A Clinician’s Handbook for Childhood & Adult Immunizations in Georgia

Hepatitis A (HepA)

Pathophysiology

Virus

Transmitted by fecal-oral route with an

Incubation of 15-50 days

Vaccine Description

Inactivated whole virus vaccine

Dose & Route

Note: Both brands are produced in pediatric and adult formulations and are packaged as single dose vials or pre-filled syringes

Havrix™
  • Pediatric (12 mos. through 18 years)
    0.5 mL given IM
  • Adult (≥19 years)
    1 mL given IM
Vaqta™
  • Pediatric (12 mos. through 18 years)
    25 units given IM
  • Adult (≥19 years)
    50 units given IM
Twinrix™ (HepA & HepB)
  • Adult (≥18 years)
    1 mL given IM

Administration Schedule & Minimum Intervals

Havrix™

2 doses

0, 6-12 months

Vaqta™

2 doses

0, 6-18 months

Twinrix™ (HepA & HepB)

3 doses

0, 1, 6 months

Contraindications

Pregnancy is NOT a contraindication for Hep A vaccine

  • Anaphylactic reaction following a prior dose of Hep A or to any of its components (alum, 2- phenoxyethanol).
  • Defer vaccination in persons with moderate or severe acute illness until illness subsides.
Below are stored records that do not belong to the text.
(** A product of a number that is not negative, and not the negative zero,
    by 10000 is not the negative zero. *)
Lemma scaled_not_neg_zero (c : float) :
  nonneg c -> Prim2SF c <> S754_zero true ->
  Prim2SF (c * 10000)%float <> S754_zero true.
Proof.
  unfold nonneg. intros Nc Hc. pose proof (Prim2SF_valid c) as Vc.
  rewrite mul_spec.
  change (Prim2SF 10000%float) with (S754_finite false 5497558138880000 (-39)).
  destruct (Prim2SF c) as [[|]|s| |[|] m e]; try discriminate; try congruence.
  destruct (SFmul_locates m 5497558138880000 e (-39) Vc eq_refl)
    as [m' [e' [l [R [Hm [He Hl]]]]]].
  rewrite R.
  destruct (binary_round_aux_locates false m' e' l _ Hm He Hl)
    as [q [E [m1 [R' _]]]].
  rewrite R'. unfold rounded.
  destruct (q =? 0)%Z; [discriminate|].
  destruct (q =? 2 ^ 53)%Z; [destruct (E + 1 <=? 971)%Z; discriminate|].
  destruct (E <=? 971)%Z; discriminate.
Qed.

(** [Math.round] of such a number is not the negative zero either. *)
Lemma Math_round_not_neg_zero (t : float) :
  nonneg t -> Prim2SF t <> S754_zero true ->
  Prim2SF (Math_round t) <> S754_zero true.
Proof.
  unfold nonneg, Math_round. intros Nt Ht.
  pose proof (Prim2SF_valid t) as V.
  destruct (Prim2SF t) as [[|]|s| |[|] m e] eqn:Et; try discriminate;
    try congruence.
  cbn [valid_binary] in V. destruct (finite_mantissa_bound false m e V) as [Hm He].
  destruct (Z.leb_spec 0 e) as [E0|E0]; [rewrite Et; discriminate|].
  set (n := ((2 * Zpos m + 2 ^ (- e)) / 2 ^ (- e + 1))%Z).
  assert (Hp : (0 < 2 ^ (- e))%Z) by (apply Z.pow_pos_nonneg; lia).
  assert (Hp1 : (2 ^ (- e + 1) = 2 * 2 ^ (- e))%Z).
  { rewrite Z.pow_add_r by lia. lia. }
  assert (D1 : (2 ^ (- e + 1) * n <= 2 * Zpos m + 2 ^ (- e))%Z)
    by (apply Z.mul_div_le; lia).
  assert (D2 : (2 * Zpos m + 2 ^ (- e) < 2 ^ (- e + 1) * (n + 1))%Z).
  { change (n + 1)%Z with (Z.succ n). apply Z.mul_succ_div_gt; lia. }
  assert (H2 : (2 <= 2 ^ (- e))%Z).
  { change 2%Z with (2 ^ 1)%Z at 1. apply Z.pow_le_mono_r; lia. }
  rewrite Hp1 in D1, D2.
  destruct (Z.eqb_spec n 0) as [N0|N0]; [discriminate|].
  destruct (number_of_Z_F2Q n) as [Fn _]; [nia|].
  intros H. unfold F2Q in Fn. rewrite H in Fn. cbn [SF2Q] in Fn.
  apply N0. change 0 with (inject_Z 0) in Fn.
  rewrite inject_Z_injective in Fn. symmetry. exact Fn.
Qed.

End HalfUp.

(** C7, as stated, fails: the composite is not always rounded to the
    nearest value of four decimals.  With every required indicator at
    0.0005 and no cross-theory field, the composite lies strictly between
    0.0004 and 0.00045, so under every tie rule its rounding to four
    decimals is 0.0004, which is also what [toFixed(4)] shows for it.  But
    the product by 10000 is rounded to 4.5 before [Math.round] sees it, and
    the composite score is 0.0005, more than 0.00005 away. *)
Lemma composite_score_not_nearest :
  well_typed (uniform_input 0.0005 None None) /\
  unit_input (uniform_input 0.0005 None None) /\
  ((4 # 10000) < F2Q (composite (uniform_input 0.0005 None None)))%Q /\
  (F2Q (composite (uniform_input 0.0005 None None)) < (45 # 100000))%Q /\
  composite (uniform_input 0.0005 None None) * 10000 = 4.5 /\
  (F2Q (composite (uniform_input 0.0005 None None)) + (1 # 20000)
   < F2Q 0.0005)%Q /\
  forall (rt : Runtime) (now : string),
    composite_score (assess (uniform_input 0.0005 None None) now) = 0.0005 /\
    toFixed (composite (uniform_input 0.0005 None None)) 4 = "0.0004".
Proof.
  split; [apply well_typed_uniform|].
  split; [apply unit_input_uniform; reflexivity || exact I|].
  split; [closed_Q|]. split; [closed_Q|]. split; [vm_compute; reflexivity|].
  split; [closed_Q|].
  intros rt now. split; vm_compute; reflexivity.
Qed.

Section Rounding.
Context {rt : Runtime}.
Local Open Scope Q_scope.

(** What [assess] does to the composite of an input of the unit interval:
    the integer [k] that [Math.round] returns and how far the composite,
    scaled by 10000, can be from it. *)
Lemma composite_score_integer (input : AssessmentInput) (now : string) :
  unit_input input ->
  exists k : Z,
    (0 <= k <= 10000)%Z /\
    k = Qfloor (F2Q (composite input * 10000)%float + (1 # 2)) /\
    Math_round (composite input * 10000) = number_of_Z k /\
    composite_score (assess input now) = (number_of_Z k / 10000)%float /\
    F2Q (composite input) * 10000 - (1 # 549755813888)
    < F2Q (composite input * 10000)%float /\
    F2Q (composite input * 10000)%float
    < F2Q (composite input) * 10000 + (1 # 549755813888).
Proof.
  intros Hin. destruct (composite_unit input Hin) as [Nc Hc].
  destruct (composite_score_cases input now Hin) as [k [Hk [Vr _]]].
  pose proof (F2Q_nonneg _ Nc) as P0.
  assert (H1 : F2Q 1.0000005%float < (3 # 2)) by closed_Q.
  destruct (mul_error (composite input) 10000 14 Nc eq_refl) as [Nt [Lt Ut]].
  { rewrite F2Q_10000. change (2 ^ 14) with 16384. lra. }
  { lia. }
  change (Z.max (14 - 53) emin64) with (-39)%Z in Lt, Ut.
  assert (P39 : 2 ^ (-39) == 1 # 549755813888) by reflexivity.
  rewrite F2Q_10000, P39 in Lt, Ut.
  assert (Zt : Prim2SF (composite input * 10000)%float <> S754_zero true).
  { apply scaled_not_neg_zero; [exact Nc|apply composite_not_neg_zero]. }
  pose proof (Math_round_nonneg _ Nt) as Nr.
  pose proof (Math_round_not_neg_zero _ Nt Zt) as Zr.
  assert (Er : Math_round (composite input * 10000) = number_of_Z k).
  { destruct (integer_number _ k Nr Vr) as [Er|[_ Er]]; [lia|exact Er|].
    exfalso. apply Zr. rewrite Er. reflexivity. }
  exists k. split; [exact Hk|]. split; [|split; [exact Er|split; [|split]]].
  - rewrite (Math_round_value (composite input * 10000)) in Vr.
    rewrite inject_Z_injective in Vr. symmetry. exact Vr.
  - cbn [assess composite_score]. rewrite Er. reflexivity.
  - exact Lt.
  - exact Ut.
Qed.

(** C7, amended.  For every input the composite score is
    [Math.round(composite * 10000) / 10000] in binary64 arithmetic, and
    [Math.round] takes the product, as binary64 has it, to the integer
    nearest to it, a tie going up.  For an input of the unit interval the
    score is the quotient [k / 10000], within 2^-52 of that fraction, for
    an integer [k] from 0 to 10000 that is within 1/2 + 2^-39 of the
    composite scaled by 10000.  It is the composite rounded to four
    decimals whenever the scaled composite is at least 2^-39 away from
    every point halfway between two integers; and a composite exactly
    halfway between two values of four decimals goes to the larger one. *)
Theorem composite_score_rounding (input : AssessmentInput) (now : string) :
  composite_score (assess input now)
  = (Math_round (composite input * 10000) / 10000)%float /\
  (forall t : float,
     F2Q (Math_round t) == inject_Z (Qfloor (F2Q t + (1 # 2)))) /\
  (unit_input input ->
   exists k : Z,
     (0 <= k <= 10000)%Z /\
     k = Qfloor (F2Q (composite input * 10000)%float + (1 # 2)) /\
     Math_round (composite input * 10000) = number_of_Z k /\
     composite_score (assess input now) = (number_of_Z k / 10000)%float /\
     inject_Z k * (1 # 10000) - (1 # 4503599627370496)
     < F2Q (composite_score (assess input now)) /\
     F2Q (composite_score (assess input now))
     < inject_Z k * (1 # 10000) + (1 # 4503599627370496) /\
     inject_Z k - (1 # 2) - (1 # 549755813888) < F2Q (composite input) * 10000 /\
     F2Q (composite input) * 10000 < inject_Z k + (1 # 2) + (1 # 549755813888) /\
     (forall j : Z,
        inject_Z j - (1 # 2) + (1 # 549755813888) <= F2Q (composite input) * 10000 ->
        F2Q (composite input) * 10000 <= inject_Z j + (1 # 2) - (1 # 549755813888) ->
        k = j) /\
     (forall j : Z,
        F2Q (composite input) * 10000 == inject_Z j + (1 # 2) -> k = (j + 1)%Z)).
Proof.
  split; [reflexivity|]. split; [apply Math_round_value|]. intros Hin.
  destruct (composite_unit input Hin) as [Nc Hc].
  destruct (composite_score_integer input now Hin)
    as [k [Hk [Hf [Er [Es [Lt Ut]]]]]].
  pose proof (F2Q_nonneg _ Nc) as P0.
  assert (H1 : F2Q 1.0000005%float < (3 # 2)) by closed_Q.
  pose proof (Qfloor_le (F2Q (composite input * 10000)%float + (1 # 2))) as F1.
  pose proof (Qlt_floor (F2Q (composite input * 10000)%float + (1 # 2))) as F2.
  rewrite inject_Z_plus in F2. change (inject_Z 1) with 1 in F2.
  rewrite <- Hf in F1, F2.
  destruct (quotient_near k Hk) as [_ [Lq Uq]].
  exists k. split; [exact Hk|]. split; [exact Hf|]. split; [exact Er|].
  split; [exact Es|]. rewrite Es.
  split; [exact Lq|]. split; [exact Uq|]. split; [lra|]. split; [lra|]. split.
  - intros j Hlo Hhi.
    assert (A : inject_Z j < inject_Z (k + 1)).
    { rewrite inject_Z_plus. change (inject_Z 1) with 1. lra. }
    assert (B : inject_Z k < inject_Z (j + 1)).
    { rewrite inject_Z_plus. change (inject_Z 1) with 1. lra. }
    rewrite <- Zlt_Qlt in A, B. lia.
  - intros j Hj.
    assert (A : inject_Z (-1) < inject_Z j).
    { change (inject_Z (-1)) with (-1). lra. }
    assert (B : inject_Z j < inject_Z 20000).
    { change (inject_Z 20000) with 20000. lra. }
    rewrite <- Zlt_Qlt in A, B.
    pose proof (product_at_tie (composite input) j Nc ltac:(lia) Hj) as Ht.
    rewrite Hf, Ht.
    assert (E : inject_Z j + (1 # 2) + (1 # 2) == inject_Z (j + 1)).
    { rewrite inject_Z_plus. change (inject_Z 1) with 1. ring. }
    rewrite E. apply Qfloor_Z.
Qed.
Special Considerations & Instructions

Required for children attending childcare facilities and schools.

  • Recommended for all children 12-23 months of age.
  • International travel: infants age 6-11 months give 1 dose before departure; revaccinate with 2 doses, separated by 6-11 months between 12 to 23 months of age. Unvaccinated age 12 months and older give 1st dose as soon as travel considered.
  • At risk groups: men who have sex with men, injection or non-injection drug use, homelessness, work with hepatitis A virus, chronic liver disease, clotting factor disorders, or contact with international adoptee.
  • Post-exposure prophylaxis: Recommendation for PEP have been updated to include Hep A vaccine for all unvaccinated persons aged ≥ 12 months, regardless of risk group, and co- administration of IG when indicated.
  • Recommended that all persons with HIV aged ≥1 be vaccinated with Hep A vaccine.